The Toronto Zoo (Canada) has been keeping African elephants since its foundation in 1974. Of the seven young elephants that arrived in 1974, two are still alive: “Iringa”, 43 years, and “Toka”, 42 years. The herd is completed by 32-year old “Thika” who was born in Toronto. The breeding bull died in 1989 and four females including “Thika`s” mother between 2006 and 2009. After the four deaths in just 3 years the Toronto zoo was heavily criticized for its elephant program. While the outdoor enclosure in Toronto is rather large, the barn is much too small considering the amount of time the elephants have to spend indoors in the long winters.

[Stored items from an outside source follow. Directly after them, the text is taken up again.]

(** A file with the columns in another order, one column more than needed,
    mixed case, a repeated name and an empty second type. *)
Definition sample_csv : string :=
  "pokemon,extra,species_id,height,weight,type_1,type_2,url_image,generation_id,evolves_from_species_id
Pikachu,x,25,0.4,6.0,Electric,,http://p,1,172
BULBASAUR,y,1,0.7,6.9,Grass,Poison,http://b,1,
Pikachu,z,25,0.4,6.0,Electric,,http://q,1,172
".

(** The binary64 numbers written [0.4] and [6.0]. *)
Definition float_0_4 : spec_float := S754_finite false 7205759403792794 (-54).
Definition float_6_0 : spec_float := S754_finite false 6755399441055744 (-50).

(** The database that loading [sample_csv] gives. *)
Definition sample_db : database :=
  Database (Some [
    Row "pikachu" 25 (Some float_0_4) (Some float_6_0) "electric" ""
        "http://p" 1 "172";
    Row "bulbasaur" 1 (Some float_0_7) (Some float_6_9) "grass" "poison"
        "http://b" 1 "";
    Row "pikachu" 25 (Some float_0_4) (Some float_6_0) "electric" ""
        "http://q" 1 "172"]).

(** A file whose header has no [weight] column. *)
Definition no_weight_csv : string :=
  "pokemon,species_id,height,type_1,type_2,url_image,generation_id,evolves_from_species_id
Pikachu,25,0.4,Electric,,http://p,1,172
".

(** A file with a header and no data line. *)
Definition header_only_csv : string :=
  "pokemon,species_id,height,weight,type_1,type_2,url_image,generation_id,evolves_from_species_id
".


Definition pikachu : row :=
  Row "pikachu" 25 (Some float_0_4) (Some float_6_0) "electric" ""
      "http://p" 1 "172".

(** A file whose second data line has a species id of 2 ^ 63. *)
Definition overflow_csv : string :=
  "pokemon,species_id,height,weight,type_1,type_2,url_image,generation_id,evolves_from_species_id
Pikachu,25,0.4,6.0,Electric,,http://p,1,172
Mew,9223372036854775808,0.4,4.0,Psychic,,http://m,1,
".


(** A file with letters beyond ASCII in its names and types: accented
    capitals, and a Greek name that ends with a capital sigma. *)
Definition accents_csv : string :=
  "pokemon,species_id,height,weight,type_1,type_2,url_image,generation_id,evolves_from_species_id
FLABÉBÉ,669,0.4,6.0,Fairy,,HTTP://F,6,
ΟΔΥΣΣΕΥΣ,1000,0.4,6.0,ΉΡΩΣ,,http://o,9,669
".

(** The database that loading [accents_csv] gives. *)
Definition accents_db : database :=
  Database (Some [
    Row "flabébé" 669 (Some float_0_4) (Some float_6_0) "fairy" ""
        "http://f" 6 "";
    Row "οδυσσευς" 1000 (Some float_0_4) (Some float_6_0) "ήρως" ""
        "http://o" 9 "669"]).

(** A file whose header line ends with a no-break space, U+00A0, before
    its line end. *)
Definition nbsp_header_csv : string :=
  "pokemon,species_id,height,weight,type_1,type_2,url_image,generation_id,evolves_from_species_id"
  ++ String "194" (String "160" (String "010"
  "Pikachu,25,0.4,6.0,Electric,,http://p,1,172")).

(** The dict of the header of the scenario. *)
Definition bulbasaur_header_dict : gmap string nat :=
  list_to_map
    [("species_id", 0); ("pokemon", 1); ("height", 2); ("weight", 3);
     ("type_1", 4); ("type_2", 5); ("url_image", 6); ("generation_id", 7);
     ("evolves_from_species_id", 8)].

(** The dict of a header with the nine columns in the order of
    [columns]. *)
Definition plain_header_dict : gmap string nat :=
  list_to_map
    [("pokemon", 0); ("species_id", 1); ("height", 2); ("weight", 3);
     ("type_1", 4); ("type_2", 5); ("url_image", 6); ("generation_id", 7);
     ("evolves_from_species_id", 8)].

(** * Properties *)

Local Open Scope list_scope.

(** ** Code that only reads *)

Lemma read_only_ret {A} (a : A) : read_only (ret a).
Proof. by intros db. Qed.

Lemma read_only_lift {A} (r : result A) : read_only (lift r).
Proof. by intros db. Qed.

Lemma read_only_bind {A B} (m : M A) (k : A -> M B) :
  read_only m -> (forall a, read_only (k a)) -> read_only (bind m k).
Proof.
  intros Hm Hk db. unfold bind. specialize (Hm db).
  destruct (m db) as [[e|a] db']; simpl in *; subst; [done|apply Hk].
Qed.

Lemma read_only_try_except {A} (m : M A) e (h : M A) :
  read_only m -> read_only h -> read_only (try_except m e h).
Proof.
  intros Hm Hh db. unfold try_except. specialize (Hm db).
  destruct (m db) as [[e'|a] db']; simpl in *; subst; [|done].
  case_decide; [apply Hh|done].
Qed.

Lemma read_only_select {A} (cols : row -> A) (cond : row -> Prop)
    `{!forall r, Decision (cond r)} :
  read_only (select cols cond).
Proof. intros db. unfold select. by destruct (pokemon db). Qed.

Lemma read_only_prepare : read_only prepare.
Proof. intros db. unfold prepare. by destruct (pokemon db). Qed.

Ltac solve_read_only :=
  repeat first
    [ apply read_only_select | apply read_only_prepare
    | apply read_only_ret | apply read_only_lift
    | apply read_only_try_except
    | apply read_only_bind; [|intros ?]
    | match goal with |- read_only (match ?x with _ => _ end) => destruct x end ].

Lemma table_exists_read_only : read_only table_exists.
Proof. unfold table_exists. solve_read_only. Qed.

Lemma get_pokemon_names_read_only : read_only get_pokemon_names.
Proof. unfold get_pokemon_names. solve_read_only. Qed.

Lemma get_pokemon_ids_read_only : read_only get_pokemon_ids.
Proof. unfold get_pokemon_ids. solve_read_only. Qed.

Lemma get_stats_by_name_read_only n : read_only (get_stats_by_name n).
Proof. unfold get_stats_by_name. solve_read_only. Qed.

Lemma get_stats_by_id_read_only i : read_only (get_stats_by_id i).
Proof. unfold get_stats_by_id. solve_read_only. Qed.

Lemma get_pokemon_types_read_only : read_only get_pokemon_types.
Proof. unfold get_pokemon_types. solve_read_only. Qed.

Lemma get_pokemon_by_type_read_only t : read_only (get_pokemon_by_type t).
Proof. unfold get_pokemon_by_type. solve_read_only. Qed.

(** C10. Every read operation ([table_exists], [get_pokemon_names],
    [get_pokemon_ids], [get_stats_by_name], [get_stats_by_id],
    [get_pokemon_types], [get_pokemon_by_type]) leaves the database it ran
    on unchanged, for every database and every argument, whether the call
    returns or raises. *)
Theorem read_operations_frame (db : database) :
  (table_exists db).2 = db /\
  (get_pokemon_names db).2 = db /\
  (get_pokemon_ids db).2 = db /\
  (forall n, (get_stats_by_name n db).2 = db) /\
  (forall i, (get_stats_by_id i db).2 = db) /\
  (get_pokemon_types db).2 = db /\
  (forall t, (get_pokemon_by_type t db).2 = db).
Proof.
  repeat split; intros.
  - apply table_exists_read_only.
  - apply get_pokemon_names_read_only.
  - apply get_pokemon_ids_read_only.
  - apply get_stats_by_name_read_only.
  - apply get_stats_by_id_read_only.
  - apply get_pokemon_types_read_only.
  - apply get_pokemon_by_type_read_only.
Qed.

(** ** What the statements compute *)

Lemma filter_True {A} (l : list A) : filter (fun _ => True) l = l.
Proof. induction l as [|x l IH]; [done|]. rewrite filter_cons_True; [|done]. by f_equal. Qed.

Lemma filter_all {A} (P : A -> Prop) `{!forall x, Decision (P x)} (l : list A) :
  Forall P l -> filter P l = l.
Proof.
  induction 1 as [|x l Hx _ IH]; [done|].
  rewrite filter_cons_True; [|done]. by f_equal.
Qed.

Lemma append_all_id {A} (data : list A) : append_all data = data.
Proof.
  unfold append_all.
  enough (forall acc, foldl (fun new_list element => new_list ++ [element]) acc data
                      = acc ++ data) as H by apply (H []).
  induction data as [|x data IH]; intros acc; simpl.
  - by rewrite app_nil_r.
  - rewrite IH, <- app_assoc. done.
Qed.

(** ** Sorting and deduplication *)

Lemma sorted_Sorted l : Sorted String.le (sorted l).
Proof. apply (Sorted_merge_sort String.le). Qed.

Lemma sorted_Permutation l : sorted l ≡ₚ l.
Proof. apply merge_sort_Permutation. Qed.

Lemma unique_and_sort_Sorted ell : Sorted String.le (unique_and_sort ell).
Proof. apply sorted_Sorted. Qed.

Lemma unique_and_sort_NoDup ell : NoDup (unique_and_sort ell).
Proof.
  unfold unique_and_sort. rewrite sorted_Permutation.
  apply NoDup_elements.
Qed.

Lemma elem_of_unique_and_sort ell x : x ∈ unique_and_sort ell <-> x ∈ ell.
Proof.
  unfold unique_and_sort, set_iter, set_of.
  rewrite sorted_Permutation, elem_of_elements, elem_of_list_to_set. done.
Qed.

(** A sorted list without repetition is determined by its elements. *)
Lemma sorted_nodup_unique (l1 l2 : list string) :
  Sorted String.le l1 -> NoDup l1 ->
  Sorted String.le l2 -> NoDup l2 ->
  (forall x, x ∈ l1 <-> x ∈ l2) -> l1 = l2.
Proof.
  intros S1 N1 S2 N2 H.
  apply (Sorted_unique String.le); [done..|].
  by apply NoDup_Permutation.
Qed.

Lemma elem_of_collect_types data t :
  t ∈ collect_types data <-> exists p, p ∈ data /\ (p.1 = t \/ p.2 = t).
Proof.
  unfold collect_types.
  enough (forall acc,
    t ∈ foldl (fun new_list types =>
           foldl (fun new_list element =>
                    if decide (element ∈ new_list) then new_list
                    else (new_list ++ [element])%list)
                 new_list [types.1; types.2]) acc data
    <-> t ∈ acc \/ exists p, p ∈ data /\ (p.1 = t \/ p.2 = t)) as H.
  { rewrite H. rewrite elem_of_nil. naive_solver. }
  induction data as [|p data IH]; intros acc; simpl.
  - setoid_rewrite elem_of_nil. naive_solver.
  - rewrite IH. setoid_rewrite elem_of_cons.
    repeat case_decide;
      rewrite ?elem_of_app, ?list_elem_of_singleton in *; naive_solver.
Qed.

(** ** The read operations *)

(** C3. [table_exists] never raises.  It returns [True] exactly when the
    table [pokemon] exists and holds at least one row; on a database
    without the table, such as a new one that was never loaded, it returns
    [False]. *)
Theorem table_exists_spec :
  (forall db, exists b,
      table_exists db = (Return b, db) /\
      (b = true <-> exists rows, pokemon db = Some rows /\ rows <> [])) /\
  (forall db, pokemon db = None -> table_exists db = (Return false, db)) /\
  table_exists (Database None) = (Return false, Database None).
Proof.
  split; [|split]; [| |done].
  - intros [[[|r rows]|]].
    + exists false. split; [done|]. split; [done|]. by intros (? & [= <-] & ?).
    + exists true. split; [done|]. split; [|done]. intros _. by eexists.
    + exists false. split; [done|]. split; [done|]. by intros (? & ? & ?).
  - by intros [o] [= ->].
Qed.

(** C2, as amended.  On a database whose table exists:
    [get_stats_by_name] raises the [IndexError] of [data[0]] when no row
    has the name asked for, and returns a row of the table with exactly
    that name, the first one in table order, when there is one.  On a
    database without the table it raises [sqlite3.OperationalError]. *)
Theorem get_stats_by_name_spec (db : database) (n : string) :
  match pokemon db with
  | Some rows =>
      ((forall r, r ∈ rows -> name r <> n) ->
       get_stats_by_name n db = (Raise IndexError, db)) /\
      ((exists r, r ∈ rows /\ name r = n) ->
       exists r, get_stats_by_name n db = (Return r, db) /\
                 r ∈ rows /\ name r = n /\
                 head (filter (fun r => name r = n) rows) = Some r)
  | None => get_stats_by_name n db = (Raise OperationalError, db)
  end.
Proof.
  destruct db as [[rows|]]; simpl; [|done].
  unfold get_stats_by_name, bind, select, fetchall, lift, getitem; simpl.
  split.
  - intros Hno.
    destruct (filter (fun r => name r = n) rows) as [|r l] eqn:E; [done|].
    assert (r ∈ filter (fun r => name r = n) rows) as Hr
      by (rewrite E; left).
    apply list_elem_of_filter in Hr as [? ?]. by destruct (Hno r).
  - intros (r0 & Hin & Hn).
    destruct (filter (fun r => name r = n) rows) as [|r l] eqn:E.
    + assert (r0 ∈ filter (fun r => name r = n) rows) as Hr
        by (by apply list_elem_of_filter).
      rewrite E in Hr. by apply elem_of_nil in Hr.
    + assert (r ∈ filter (fun r => name r = n) rows) as Hr
        by (rewrite E; left).
      apply list_elem_of_filter in Hr as [? ?]. by exists r.
Qed.

(** C2, the claim as stated fails: on the database without a table no
    stored row has the name ["bulbasaur"], and the call raises
    [OperationalError], not the [IndexError] of an absent name. *)
Lemma get_stats_by_name_no_table_not_IndexError :
  (forall r, r ∈ stored_rows (Database None) -> name r <> "bulbasaur") /\
  (get_stats_by_name "bulbasaur" (Database None)).1 = Raise OperationalError /\
  (get_stats_by_name "bulbasaur" (Database None)).1 <> Raise IndexError.
Proof.
  split; [|split]; [|done|done].
  intros r Hr. by apply elem_of_nil in Hr.
Qed.

(** C5, as amended.  On a database whose table exists,
    [get_pokemon_types] returns the [type_1] and [type_2] values of the
    rows as a set, in ascending order: the list is sorted and without
    repetition, each of its elements is the [type_1] or the [type_2] of a
    row, each [type_1] and [type_2] of a row (the empty string too) is in
    it, and it is the only list with these properties.  On a database
    without the table the call raises [sqlite3.OperationalError]. *)
Theorem get_pokemon_types_spec (db : database) :
  match pokemon db with
  | Some rows =>
      exists l,
        get_pokemon_types db = (Return l, db) /\
        Sorted String.le l /\ NoDup l /\
        (forall t, t ∈ l <-> exists r, r ∈ rows /\ (type_1 r = t \/ type_2 r = t)) /\
        (forall l',
            Sorted String.le l' -> NoDup l' ->
            (forall t, t ∈ l' <->
                       exists r, r ∈ rows /\ (type_1 r = t \/ type_2 r = t)) ->
            l' = l)
  | None => get_pokemon_types db = (Raise OperationalError, db)
  end.
Proof.
  destruct db as [[rows|]]; simpl; [|done].
  unfold get_pokemon_types, bind, select, fetchall, ret; simpl.
  rewrite filter_True.
  set (l := unique_and_sort _).
  assert (forall t, t ∈ l <->
                    exists r, r ∈ rows /\ (type_1 r = t \/ type_2 r = t)) as Hmem.
  { intros t. unfold l. rewrite elem_of_unique_and_sort, elem_of_collect_types.
    split.
    - intros ([t1 t2] & Hp & Ht). apply list_elem_of_fmap in Hp as (r & [= -> ->] & Hr).
      by exists r.
    - intros (r & Hr & Ht). exists (type_1 r, type_2 r). split; [|done].
      apply list_elem_of_fmap. by exists r. }
  exists l. split; [done|]. split; [apply unique_and_sort_Sorted|].
  split; [apply unique_and_sort_NoDup|]. split; [done|].
  intros l' S' N' H'. apply sorted_nodup_unique; try done.
  - apply unique_and_sort_Sorted.
  - apply unique_and_sort_NoDup.
  - intros t. by rewrite H', Hmem.
Qed.
Lemma normalize_json_and_payload_agree_witness :
  Reference.JSON_parse hello_text = Ok (JObj [("text", JStr "Hello")])
  /\ Reference.URLSearchParams "payload=%7B%22text%22%3A%22Hello%22%7D"
     = [("payload", hello_text)]
  /\ normalize Reference.JSON_parse Reference.URLSearchParams ApplicationJson hello_text
     = normalize Reference.JSON_parse Reference.URLSearchParams FormUrlencoded
                 "payload=%7B%22text%22%3A%22Hello%22%7D"
  /\ normalize Reference.JSON_parse Reference.URLSearchParams FormUrlencoded
               "payload=%7B%22text%22%3A%22Hello%22%7D"
     = Ok (JObj [("text", JStr "Hello")]).
Proof.
  split; [reflexivity | split; [reflexivity |]].
  apply (normalize_json_and_payload_agree Reference.JSON_parse Reference.URLSearchParams);
    reflexivity.
Defined.

Lemma raw_fallback_reads_used_body_witness :
  Reference.JSON_parse "OK" = Throw Reference.SyntaxError
  /\ completion (sendMessage Reference.JSON_stringify text_body_fetch
                             (Some "https://example.com/webhook") (JStr "test message") None)
     = Throw body_already_read.
Proof.
  split; [reflexivity |].
  apply (raw_fallback_reads_used_body Reference.JSON_parse Reference.JSON_stringify
           text_body_fetch (Some "https://example.com/webhook") (JStr "test message") None
           "https://example.com/webhook" 200 "OK" Reference.SyntaxError body_already_read);
    first [reflexivity | discriminate].
Defined.

Lemma sendMessage_destination_witness :
  trace (sendMessage Reference.JSON_stringify ack_fetch (Some "https://example.com/webhook")
                     (JStr "test message") (Some "https://custom-webhook.com/endpoint"))
  = [Fetch "https://custom-webhook.com/endpoint"
           (post_request Reference.JSON_stringify (JObj [("text", JStr "test message")]))]
  /\ trace (sendMessage Reference.JSON_stringify ack_fetch (Some "https://example.com/webhook")
                        (JStr "test message") None)
     = [Fetch "https://example.com/webhook"
              (post_request Reference.JSON_stringify (JObj [("text", JStr "test message")]))]
  /\ sendMessage Reference.JSON_stringify ack_fetch None (JStr "test message") None
     = ([], Throw (Error "No webhook URL provided. Set it in the plugin options or pass it to sendMessage()")).
Proof.
  split; [| split].
  - apply (proj1 (sendMessage_destination Reference.JSON_stringify ack_fetch
                    (Some "https://example.com/webhook") (JStr "test message")
                    (Some "https://custom-webhook.com/endpoint")));
      [reflexivity | discriminate].
  - apply (proj1 (proj2 (sendMessage_destination Reference.JSON_stringify ack_fetch
                           (Some "https://example.com/webhook") (JStr "test message") None)));
      [reflexivity | reflexivity | discriminate].
  - apply (proj2 (proj2 (sendMessage_destination Reference.JSON_stringify ack_fetch
                           None (JStr "test message") None)));
      reflexivity.
Defined.

Lemma handler_error_is_answered_witness :
  snd (handle_request Reference.JSON_parse Reference.URLSearchParams any_format
                      (fun _ => Throw (Error "boom")) FormUrlencoded "text=Hello")
  = mkHttp 500 (JsonBody (JObj [("success", JBool false); ("error", JStr "boom")])).
Proof.
  apply (handler_error_is_answered Reference.JSON_parse Reference.URLSearchParams any_format
           (fun _ => Throw (Error "boom")) FormUrlencoded "text=Hello"
           (JObj [("text", JStr "Hello")]) (Error "boom"));
    reflexivity.
Defined.
(** * The documentation indexer of docs-mcp-server (indexer.ts, types.ts)

    A shallow embedding of [DocumentIndexer]: the build pass
    ([buildIndex], [findMarkdownFiles], [indexDocument], [indexKeywords],
    [buildTfIdfIndex], [buildRelationships]) and the queries
    ([getDocument], [search], [getRelatedDocuments], [getCategories],
    [getTags]); and of what the tool handlers of [DocsServer] (index.ts)
    compute from them ([searchDocs], [getDocument], [getRelatedDocs],
    [extractExcerpt]).

    Modelling choices.
    - Strings are [string]; the text is taken to be ASCII, so that
      [length] is JavaScript's [.length] and case folding is the ASCII one.
    - A JavaScript [Map] is an association list in insertion order, a
      [Set] a duplicate-free list in insertion order.
    - Frontmatter is untyped at run time: [matter(content).data] is spread
      over the metadata object, so a metadata field holds whatever YAML
      value the file gave.  Such values are [JsValue]s, and the operations
      applied to them ([for ... of], [?.filter], [?.includes], [?.some],
      [.toLowerCase()], template strings, [===]) follow JavaScript,
      including the [TypeError]s they throw.
    - YAML numbers are integers here and YAML timestamps are left out;
      search scores (sums of TF-IDF weights, which are doubles in the
      program) are exact rationals.
    - The libraries the indexer calls (Node's [path], gray-matter, natural's
      [WordTokenizer] and [TfIdf]) are the fields of a [Platform].
    - The file system a build walks is a tree value, [FsNode]. *)

From Stdlib Require Import List String Ascii Bool Arith ZArith QArith Lia Lqa.
From Stdlib Require Import DecimalString Sorted Permutation.
Import ListNotations.

Local Open Scope string_scope.
Local Open Scope list_scope.

Set Warnings "-register-all".

(** ** Strings *)

Module Str.

Definition isUpper (c : ascii) : bool :=
  let n := nat_of_ascii c in (65 <=? n)%nat && (n <=? 90)%nat.

Definition isLower (c : ascii) : bool :=
  let n := nat_of_ascii c in (97 <=? n)%nat && (n <=? 122)%nat.

Definition isDigit (c : ascii) : bool :=
  let n := nat_of_ascii c in (48 <=? n)%nat && (n <=? 57)%nat.

Definition lowerChar (c : ascii) : ascii :=
  if isUpper c then ascii_of_nat (nat_of_ascii c + 32) else c.

Definition upperChar (c : ascii) : ascii :=
  if isLower c then ascii_of_nat (nat_of_ascii c - 32) else c.

(** The characters [\s] matches and [trim] strips, within ASCII:
    tab, line feed, vertical tab, form feed, carriage return, space. *)
Definition isSpace (c : ascii) : bool :=
  let n := nat_of_ascii c in ((9 <=? n)%nat && (n <=? 13)%nat) || (n =? 32)%nat.

Fixpoint mapChars (f : ascii -> ascii) (s : string) : string :=
  match s with
  | EmptyString => EmptyString
  | String c s' => String (f c) (mapChars f s')
  end.

Definition toLowerCase : string -> string := mapChars lowerChar.

(** [hay.includes(needle)] *)
Fixpoint includes (hay needle : string) : bool :=
  prefix needle hay ||
  match hay with
  | EmptyString => false
  | String _ hay' => includes hay' needle
  end.

Fixpoint rev_acc (s acc : string) : string :=
  match s with
  | EmptyString => acc
  | String c s' => rev_acc s' (String c acc)
  end.

Definition rev (s : string) : string := rev_acc s EmptyString.

(** [s.endsWith(suffix)] *)
Definition endsWith (s suffix : string) : bool := prefix (rev suffix) (rev s).

Fixpoint dropWhile (p : ascii -> bool) (s : string) : string :=
  match s with
  | EmptyString => EmptyString
  | String c s' => if p c then dropWhile p s' else s
  end.

(** [s.trim()] *)
Definition trim (s : string) : string :=
  rev (dropWhile isSpace (rev (dropWhile isSpace s))).

(** [s.slice(0, n)] for [n >= 0] *)
Definition take (n : nat) (s : string) : string := substring 0 n s.

(** [s.slice(n)] for [n >= 0] *)
Fixpoint drop (n : nat) (s : string) : string :=
  match n, s with
  | O, _ => s
  | S _, EmptyString => EmptyString
  | S n', String _ s' => drop n' s'
  end.

(** [s.split(sep)] for a separator string.  [skip] counts the characters
    of a separator occurrence still to be passed over; [cur] is the piece
    being read, reversed. *)
Fixpoint splitFrom (sep : string) (s : string) (cur : string) (skip : nat)
  : list string :=
  match s with
  | EmptyString => [rev cur]
  | String c s' =>
      match skip with
      | S k => splitFrom sep s' cur k
      | O =>
          if prefix sep s
          then rev cur :: splitFrom sep s' EmptyString (length sep - 1)
          else splitFrom sep s' (String c cur) 0
      end
  end.

Definition chars (s : string) : list string :=
  map (fun c => String c EmptyString) (list_ascii_of_string s).

Definition split (sep s : string) : list string :=
  match sep with
  | EmptyString => chars s
  | _ => splitFrom sep s EmptyString 0
  end.

(** [word.charAt(0).toUpperCase() + word.slice(1)] *)
Definition capitalize (word : string) : string :=
  match word with
  | EmptyString => EmptyString
  | String c rest => String (upperChar c) rest
  end.

(** [s.replace(/^#+\s+/, '')] *)
Definition stripHeading (s : string) : string :=
  match s with
  | String "#" _ =>
      let afterHashes := dropWhile (Ascii.eqb "#") s in
      match afterHashes with
      | String c _ =>
          if isSpace c then dropWhile isSpace afterHashes else s
      | EmptyString => s
      end
  | _ => s
  end.

(** [s.replace(/^\.\.?\//, '')] *)
Definition stripDotSlash (s : string) : string :=
  match s with
  | String "." (String "/" rest) => rest
  | String "." (String "." (String "/" rest)) => rest
  | _ => s
  end.

End Str.

(** ** Markdown links: [/\[([^\]]+)\]\(([^)]+\.md)\)/g]

    [matchLinkAt s] matches the expression at the head of [s] and gives
    the second group with the length of the whole match.  Both negated
    classes are followed by the one character they exclude, so a match at
    a given position is unique. *)

Module Link.

Fixpoint span (p : ascii -> bool) (s : list ascii) : list ascii * list ascii :=
  match s with
  | [] => ([], [])
  | c :: s' =>
      if p c then let (a, b) := span p s' in (c :: a, b) else ([], s)
  end.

In 2011 the Zoo, which is owned by the City of Toronto, decided to end the elephant program. Because the search for a new home took too long, local politicians became involved, and in October 2011 the City Council decided to send the three females to the Californian sanctuary “Ark 2000”, run by Pat Derby and Ed Stewart from the “Performing Animal Welfare Society” (PAWS) . At the sanctuary, the elephants can enjoy a mild climate and huge outdoor habitats that surpass all standards set by the American zoo association AZA. However, the controversy over the elephants only became more heated after the decision of the City Council. The elephant keepers and the zoo management, supported by the AZA, heavily criticized the decision. They tried to stop the transfer to the independent sanctuary in favor of an AZA-accredited facility through lobbying in the media and a hostile internet campaign, and delayed the move until today. The main argument of the zoo supporters are fears that at the PAWS sanctuary, the Toronto elephants would be in danger of becoming infected with tuberculosis since several Asian elephants originating from Ringling Circus and now living at PAWS are under suspicion of being infected with the disease. That these elephants are kept in separate facilities without any contact to the healthy, tuberculosis-free herd of African elephants is ignored by the Toronto zoo. Interestingly, AZA zoos are much more relaxed when elephants in AZA zoos are affected by the disease. In 2011, both the St. Louis zoo (female elephant “Donna”) and the Albuquerque Zoo (female elephant “Alice”) diagnosed active tuberculosis within their breeding herd of Asian elephants. Both elephants remained with the group without any quarantine measures, breeding continued and both elephants stayed on exhibit, suggesting that there is no danger of zoo visitors catching the bacterium through the air. Why should this be different at the PAWS sanctuary?Another argument from those against Sanctuaries is that the sanctuaries don`t breed and therefore don`t contribute to conservation. Regarding the Toronto elephants, this reveals the AZA supporters as hypocrites: The reason that the Toronto elephant herd is a non-breeding group today is due to utter failure of the zoo and the AZA. It was the Toronto Zoo that never replaced the breeding bull after his early death and therefore wasted the breeding potential of the elephant group.
The City Council of Toronto has now shown that it is immune to the prejudiced reasoning of the zoo industry. On November 27 , the City Council confirmed its original decision from October 2011 with overwhelming majority (32:8) and ordered the zoo to transfer the three elephants to PAWS by the end of the year. The zoo director has announced that the zoo will accept the decision.